1841 – Charma - Réponses aux questions de philosophie 

1841 reponses questionsRéponses aux questions de philosophie contenues dans le programme adopté pour l'examen du baccalauréat ès lettres

Par Antoine Charma
Ancien élève de l’école normale, professeur de Philosophie à la faculté des lettres de Caen.

Seconde édition, entièrement refondue

Paris. Chez L. Hachette, Librairie de l’Université royale de France, rue Pierre Sarrazin, n° 12.

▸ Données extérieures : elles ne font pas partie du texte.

(** One memory access of hart [me] inside release(). *)
Definition release_step (me : nat) (h : hart) (locks : list spinlock) : option (hart * list spinlock) :=
  let go p := Hart (h_cpu h) p (h_held h) (h_pushed h) in
  match h_pc h with
  | RelLocked lk => l ← locks !! lk; Some (go (if locked l then RelCpu lk else PanicRelease lk), locks)
  | RelCpu lk =>
      l ← locks !! lk;
      Some (go (if bool_decide (lk_cpu l = Some me) then RelClear lk else PanicRelease lk), locks)
  | RelClear lk => l ← locks !! lk; Some (go (RelSwap lk), <[lk:=Spinlock (locked l) None]> locks)
  | RelSwap lk =>
      l ← locks !! lk;
      Some (Hart (h_cpu h) RelPop (filter (λ k, k ≠ lk) (h_held h)) (h_pushed h),
            <[lk:=Spinlock false (lk_cpu l)]> locks)
  | RelPop =>
      match pop_off (h_cpu h) with
      | Some c => Some (Hart c Idle (h_held h) (h_pushed h), locks)
      | None => Some (go PanicPop, locks)
      end
  | _ => None
  end.

(** What the code around the locks does: call acquire() or release() (on any
    lock, held or not), pair push_off() with pop_off() as mycpu() users do,
    and change the interrupt flag, which it does only outside push_off(). *)
Inductive hart_step (me : nat) : hart → list spinlock → hart → list spinlock → Prop :=
| step_call_acquire c held pushed locks lk :
    hart_step me (Hart c Idle held pushed) locks (Hart (push_off c) (AcqLocked lk) held pushed) locks
| step_call_release c held pushed locks lk :
    hart_step me (Hart c Idle held pushed) locks (Hart c (RelLocked lk) held pushed) locks
| step_acquire h locks h' locks' :
    acquire_step me h locks = Some (h', locks') → hart_step me h locks h' locks'
| step_release h locks h' locks' :
    release_step me h locks = Some (h', locks') → hart_step me h locks h' locks'
| step_push_off c held pushed locks :
    hart_step me (Hart c Idle held pushed) locks (Hart (push_off c) Idle held (S pushed)) locks
| step_pop_off c c' held pushed locks :
    pop_off c = Some c' →
    hart_step me (Hart c Idle held (S pushed)) locks (Hart c' Idle held pushed) locks
| step_intr c held pushed locks b :
    noff c = 0 →
    hart_step me (Hart c Idle held pushed) locks (Hart (Cpu (noff c) (intena c) b) Idle held pushed) locks.

(** The machine: one hart takes a step. *)
Inductive step : list hart * list spinlock → list hart * list spinlock → Prop :=
| step_hart i h h' hs ls ls' :
    hs !! i = Some h → hart_step i h ls h' ls' → step (hs, ls) (<[i:=h']> hs, ls').

(** Every lock after initlock(), every hart in neither function. *)
Definition fresh (s : list hart * list spinlock) : Prop :=
  Forall (λ h, h_pc h = Idle ∧ h_held h = [] ∧ h_pushed h = O ∧ noff (h_cpu h) = 0) s.1 ∧
  Forall (λ l, l = initlock) s.2.

Definition reachable (s : list hart * list spinlock) : Prop :=
  ∃ s0, fresh s0 ∧ rtc step s0 s.

(** ** The invariant *)

(** push_off() calls of acquire() and release() that [h_held] does not count. *)
Definition pending (p : pc) : Z :=
  match p with
  | AcqLocked _ | AcqCpu _ | Spin _ | RelPop | PanicAcquire _ | PanicPop => 1
  | _ => 0
  end.

Definition pc_ok (p : pc) (held : list nat) : Prop :=
  match p with
  | Spin lk => lk ∉ held
  | Got lk | RelClear lk | RelSwap lk | PanicAcquire lk => lk ∈ held
  | PanicRelease lk => lk ∉ held
  | PanicPop => False
  | _ => True
  end.

(** The hart has the lock and its name is in it. *)
Definition named (h : hart) (lk : nat) : Prop :=
  lk ∈ h_held h ∧ h_pc h ≠ Got lk ∧ h_pc h ≠ RelSwap lk.

Record hart_ok (h : hart) : Prop := {
  ho_nodup : NoDup (h_held h);
  ho_pc : pc_ok (h_pc h) (h_held h);
  ho_noff : noff (h_cpu h) = Z.of_nat (length (h_held h)) + Z.of_nat (h_pushed h) + pending (h_pc h);
  ho_intr : 0 < noff (h_cpu h) → intr (h_cpu h) = false;
}.

Record lock_ok (hs : list hart) (lk : nat) (l : spinlock) : Prop := {
  lo_locked : locked l = true ↔ ∃ i h, hs !! i = Some h ∧ lk ∈ h_held h;
  lo_owner : ∀ i j h h', hs !! i = Some h → hs !! j = Some h' →
    lk ∈ h_held h → lk ∈ h_held h' → i = j;
  lo_cpu : ∀ i, lk_cpu l = Some i ↔ ∃ h, hs !! i = Some h ∧ named h lk;
}.

Record inv (s : list hart * list spinlock) : Prop := {
  inv_hart : ∀ i h, s.1 !! i = Some h → hart_ok h;
  inv_lock : ∀ lk l, s.2 !! lk = Some l → lock_ok s.1 lk l;
  inv_dom : ∀ i h lk, s.1 !! i = Some h → lk ∈ h_held h → is_Some (s.2 !! lk);
}.

(** ** One hart moves *)

Lemma lookup_moved (hs : list hart) i h h' j hj :
  hs !! i = Some h →
  <[i:=h']> hs !! j = Some hj ↔ (j = i ∧ hj = h') ∨ (j ≠ i ∧ hs !! j = Some hj).
Proof.
  intros Hi. destruct (decide (j = i)) as [->|Hne].
  - rewrite list_lookup_insert_eq by (by eapply lookup_lt_Some). naive_solver.
  - rewrite list_lookup_insert_ne by done. naive_solver.
Qed.

(** The locks a step of [h] to [h'] leaves alone stay in order. *)
Lemma lock_ok_frame hs i h h' lk l :
  hs !! i = Some h → (lk ∈ h_held h ↔ lk ∈ h_held h') → (named h lk ↔ named h' lk) →
  lock_ok hs lk l → lock_ok (<[i:=h']> hs) lk l.
Proof.
  intros Hi Hh Hn [H1 H2 H3]. split.
  - rewrite H1. split; intros (j & hj & Hj & Hk).
    + destruct (decide (j = i)) as [->|]; [exists i, h'|exists j, hj]; rewrite lookup_moved by done; naive_solver.
    + rewrite lookup_moved in Hj by done. destruct Hj as [[-> ->]|[_ Hj]]; naive_solver.
  - intros j1 j2 h1 h2. rewrite !lookup_moved by done. intros [[-> ->]|[? E1]] [[-> ->]|[? E2]] K1 K2;
      [done|apply (H2 _ _ h h2)|apply (H2 _ _ h1 h)|apply (H2 _ _ h1 h2)]; naive_solver.
  - intros j. rewrite H3. split; intros (hj & Hj & Hk).
    + destruct (decide (j = i)) as [->|]; [exists h'|exists hj]; rewrite lookup_moved by done; naive_solver.
    + rewrite lookup_moved in Hj by done. destruct Hj as [[-> ->]|[_ Hj]]; naive_solver.
Qed.

(** A step that changes neither the locks nor who has them. *)
Lemma inv_quiet hs ls i h h' :
  inv (hs, ls) → hs !! i = Some h → hart_ok h' → h_held h' = h_held h →
  (∀ lk, named h lk ↔ named h' lk) → inv (<[i:=h']> hs, ls).
Proof.
  intros [Hh Hl Hd] Hi Ho He Hn. split; cbn.
  - intros j hj. rewrite lookup_moved by done. intros [[-> ->]|[_ Hj]]; [done|by eapply Hh].
  - intros lk l Hlk. eapply lock_ok_frame; [done|by rewrite He|done|by apply Hl].
  - intros j hj lk. rewrite lookup_moved by done. intros [[-> ->]|[_ Hj]]; [rewrite He|]; by eapply Hd.
Qed.

(** A step that writes lock [lk]. *)
Lemma inv_write hs ls i h h' lk l l' :
  inv (hs, ls) → hs !! i = Some h → ls !! lk = Some l → hart_ok h' →
  (∀ k, k ≠ lk → (k ∈ h_held h ↔ k ∈ h_held h') ∧ (named h k ↔ named h' k)) →
  lock_ok (<[i:=h']> hs) lk l' → inv (<[i:=h']> hs, <[lk:=l']> ls).
Proof.
  intros [Hh Hl Hd] Hi Hlk Ho Hk Hok.
  assert (Hlt : (lk < length ls)%nat) by by eapply lookup_lt_Some. split; cbn.
  - intros j hj. rewrite lookup_moved by done. intros [[-> ->]|[_ Hj]]; [done|by eapply Hh].
  - intros k lx. destruct (decide (k = lk)) as [->|Hne].
    + rewrite list_lookup_insert_eq by done. by intros [= <-].
    + rewrite list_lookup_insert_ne by done. intros Hx. destruct (Hk k Hne).
      eapply lock_ok_frame; [done..|by apply Hl].
  - intros j hj k. rewrite lookup_moved by done. intros Hj Hin.
    destruct (decide (k = lk)) as [->|Hne]; [rewrite list_lookup_insert_eq by done; eauto|].
    rewrite list_lookup_insert_ne by done. destruct (Hk k Hne) as [E _].
    destruct Hj as [[-> ->]|[_ Hj]]; eapply Hd; [|by apply E| |]; done.
Qed.

(** Named is a matter of the held locks when the hart neither just got nor is
    about to give back the lock. *)
Definition outside (p : pc) : Prop :=
  match p with Got _ | RelSwap _ => False | _ => True end.

Lemma named_outside c p held n lk : outside p → named (Hart c p held n) lk ↔ lk ∈ held.
Proof. unfold named. destruct p; cbn; naive_solver. Qed.

Lemma named_same h h' lk :
  outside (h_pc h) → outside (h_pc h') → h_held h' = h_held h → named h lk ↔ named h' lk.
Proof.
  destruct h, h'; cbn. intros. subst. by rewrite !named_outside.
Qed.

Lemma filter_out_length (lk : nat) held :
  NoDup held → lk ∈ held → length held = S (length (filter (λ k, k ≠ lk) held)).
Proof.
  induction 1 as [|k held Hk Hnd IH]; [by intros []%elem_of_nil|].
  rewrite filter_cons. intros [->|Hin]%elem_of_cons.
  - rewrite decide_False by naive_solver. cbn. f_equal.
    clear IH. induction held as [|x held IH]; [done|]. apply not_elem_of_cons in Hk as [? Hk].
    apply NoDup_cons in Hnd as [_ Hnd]. rewrite filter_cons, decide_True by done. cbn. auto.
  - rewrite decide_True by congruence. cbn. auto.
Qed.

(** ** Each access keeps the invariant *)

Section access.
Context (hs : list hart) (ls : list spinlock) (me : nat) (h : hart).
Hypothesis Hinv : inv (hs, ls).
Hypothesis Hme : hs !! me = Some h.

Lemma own_locked lk l : ls !! lk = Some l → lk ∈ h_held h → locked l = true.
Proof using Hinv Hme. intros Hl Hh. apply (lo_locked _ _ _ (inv_lock _ Hinv lk l Hl)). eauto. Qed.

Lemma own_named lk l :
  ls !! lk = Some l → outside (h_pc h) → lk ∈ h_held h ↔ lk_cpu l = Some me.
Proof using Hinv Hme.
  intros Hl Hp. rewrite (lo_cpu _ _ _ (inv_lock _ Hinv lk l Hl)). destruct h as [c p held n]. split.
  - intros. eexists. split; [exact Hme|]. by apply named_outside.
  - intros (h' & E & Hn). cbn in E. rewrite Hme in E. injection E as <-. apply Hn.
Qed.

Lemma quiet_move h' :
  hart_ok h' → h_held h' = h_held h → outside (h_pc h) → outside (h_pc h') → inv (<[me:=h']> hs, ls).
Proof using Hinv Hme. intros. eapply inv_quiet; [done..|]. intros. by apply named_same. Qed.

End access.

Lemma spin_takes c held n lk l hs ls me :
  inv (hs, ls) → hs !! me = Some (Hart c (Spin lk) held n) → ls !! lk = Some l → locked l = false →
  inv (<[me:=Hart c (Got lk) (lk :: held) n]> hs, <[lk:=Spinlock true (lk_cpu l)]> ls).
Proof.
  intros Hinv Hme Hl Hfree. pose proof (inv_hart _ Hinv me _ Hme) as [Hnd Hpc Hno Hin]. cbn in *.
  pose proof (inv_lock _ Hinv lk l Hl) as [L1 L2 L3]. cbn in *.
  assert (Hno' : ∀ j hj, hs !! j = Some hj → lk ∉ h_held hj).
  { intros j hj Hj Hin'. assert (locked l = true) by (apply L1; eauto). congruence. }
  eapply inv_write; [done..| | |].
  - split; cbn; [by constructor|set_solver|lia|done].
  - intros k Hk. cbn. unfold named. cbn. split; set_solver.
  - split; cbn.
    + split; [|done]. intros _. eexists me, _. rewrite lookup_moved by done. split; [by left|]. set_solver.
    + intros i j hi hj. rewrite !lookup_moved by done. intros [[-> ->]|[? Hi]] [[-> ->]|[? Hj]]; naive_solver.
    + intros i. rewrite L3. split.
      * intros (hi & Hi & [Hk _]). by apply Hno' in Hi.
      * intros (hi & Hi & Hk). rewrite lookup_moved in Hi by done.
        destruct Hi as [[-> ->]|[_ Hi]]; [by destruct Hk as (_ & ? & _)|by destruct Hk as [?%(Hno' i hi Hi) _]].
Qed.

(** Writing the name of the holder, or erasing it. *)
Lemma holder_writes c p p' held n lk l hs ls me :
  inv (hs, ls) → hs !! me = Some (Hart c p held n) → ls !! lk = Some l →
  p = Got lk ∧ p' = Idle ∨ p = RelClear lk ∧ p' = RelSwap lk →
  inv (<[me:=Hart c p' held n]> hs,
       <[lk:=Spinlock (locked l) (if decide (p' = Idle) then Some me else None)]> ls).
Proof.
  intros Hinv Hme Hl Hp. pose proof (inv_hart _ Hinv me _ Hme) as [Hnd Hpc Hno Hin].
  assert (Hh : lk ∈ held) by (by destruct Hp as [[-> ->]|[-> ->]]).
  pose proof (inv_lock _ Hinv lk l Hl) as [L1 L2 L3]. cbn in *.
  assert (Huniq : ∀ j hj, hs !! j = Some hj → lk ∈ h_held hj → j = me)
    by (intros j hj Hj Hk; by eapply (L2 j me)).
  eapply inv_write; [done..| | |].
  - destruct Hp as [[-> ->]|[-> ->]]; split; cbn in *; done || lia.
  - intros k Hk. split; [done|]. unfold named. cbn. destruct Hp as [[-> ->]|[-> ->]]; naive_solver.
  - split; cbn.
    + rewrite L1. split; [|intros _; eauto].
      intros _. eexists me, _. rewrite lookup_moved by done. split; [by left|done].
    + intros i j hi hj. rewrite !lookup_moved by done. intros [[-> ->]|[? Hi]] [[-> ->]|[? Hj]]; naive_solver.
    + intros i. split.
      * destruct Hp as [[-> ->]|[-> ->]]; cbn; [|done]. rewrite decide_True by done. intros [= <-].
        eexists. rewrite lookup_moved by done. split; [by left|]. by apply named_outside.
      * intros (hi & Hi & Hk). rewrite lookup_moved in Hi by done.
        destruct Hi as [[-> ->]|[Hne Hi]]; [|by destruct (Hne (Huniq _ _ Hi (proj1 Hk)))].
        destruct Hp as [[-> ->]|[-> ->]]; [by rewrite decide_True|by destruct Hk as (_ & _ & ?)].
Qed.

Lemma swap_releases c held n lk l hs ls me :
  inv (hs, ls) → hs !! me = Some (Hart c (RelSwap lk) held n) → ls !! lk = Some l →
  inv (<[me:=Hart c RelPop (filter (λ k, k ≠ lk) held) n]> hs, <[lk:=Spinlock false (lk_cpu l)]> ls).
Proof.
  intros Hinv Hme Hl. pose proof (inv_hart _ Hinv me _ Hme) as [Hnd Hpc Hno Hin].
  pose proof (inv_lock _ Hinv lk l Hl) as [L1 L2 L3]. cbn in *.
  assert (Huniq : ∀ j hj, hs !! j = Some hj → lk ∈ h_held hj → j = me)
    by (intros j hj Hj Hk; by eapply (L2 j me)).
  assert (Hoff : ∀ j hj, <[me:=Hart c RelPop (filter (λ k, k ≠ lk) held) n]> hs !! j = Some hj → lk ∉ h_held hj).
  { intros j hj. rewrite lookup_moved by done. intros [[-> ->]|[Hne Hj]]; cbn.
    - rewrite list_elem_of_filter. naive_solver.
    - intros Hk. by destruct (Hne (Huniq _ _ Hj Hk)). }
  eapply inv_write; [done..| | |].
  - split; cbn; [by apply NoDup_filter|done| |done].
    rewrite Hno. pose proof (filter_out_length lk held Hnd Hpc). lia.
  - intros k Hk. unfold named. cbn. rewrite list_elem_of_filter. naive_solver.
  - split; cbn; [|intros i j hi hj Hi Hj Ki; by apply Hoff in Hi|].
    + split; [done|]. intros (j & hj & Hj & Hk). by apply Hoff in Hj.
    + intros i. rewrite L3. split.
      * intros (hi & Hi & Hk & _ & Hne). destruct (Huniq _ _ Hi Hk). rewrite Hme in Hi. by simplify_eq/=.
      * intros (hi & Hi & Hk & _). by apply Hoff in Hi.
Qed.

1841 - Article Saint-Martin

IV. Ecoles mystiques - B. Mysticisme connu sous le nom de théosophie

Article Saint-Martin

Pages 221-222

Saint-Martin, dit le Philosophe inconnu, naquit à Amboise, d'une famille noble, en 1743. Il fut initié au mysticisme par les martinistes, secte que venait de fonder et que dirigeait Martinez Pasqualis ; et il se livra avec eux à toutes les folies de la théurgie et à la recherche du grand œuvre. Les livres de Böhme achevèrent de l'illuminer : Böhme était, selon lui, la plus grande lumière humaine qui eût jamais paru. Saint-Martin, après avoir vécu dans une profonde obscurité, mourut, en 1803, d'une attaque d'apoplexie, au village d'Aulnay. Ses principaux ouvrages portent les titres qui suivent : 1. Des erreurs et de la vérité, ou les hommes rappelés au principe universel de la science ; 2. Tableau naturel des rapports qui existent entre Dieu, l'homme et l'univers, avec cette épigraphe tirée de l'ouvrage précédent : « Expliquer les choses par l'homme, non l'homme par les choses ; » 3. L'homme de désir ; 4. Ecce homo ; 5. Nouvel homme ; 6. De l'esprit des choses, avec cette épigraphe : « Mens hominis rerum universalitatis speculum est ; » 7. le crocodile, ou la guerre du bien et du mal arrivée sous le règne de Louis XV, poème épico-magique en 102 chants, mêlé de prose et de vers ; enfin il a traduit en français les principaux ouvrages de Böhme. Quelques lignes extraites du livre Des erreurs et de la vérité donneront une idée de la forme énigmatique sous laquelle cette philosophie s'enveloppe : « Autrefois l'homme avait une armure impénétrable, et il était muni d'une lance composée de 4 métaux, et qui frappait toujours en 2 endroits à la fois ; il devait combattre [222] dans une forêt formée de 7 arbres, dont chacun avait 16 racines et 190 branches ; il devait occuper le centre de ce pays ; mais s'en étant éloigné, il perdit sa bonne armure pour une autre qui ne valait rien ; il s'était égaré en allant de 4 à 9 ; il ne pouvait se retrouver qu'en revenant de 9 à 4. » Cependant ce n'est pas toujours dans ce style que Saint-Martin écrit, et on trouve de temps à autre, dans ses livres, des pages remarquables à la fois par l'originalité de la pensée et par l'élégance du style.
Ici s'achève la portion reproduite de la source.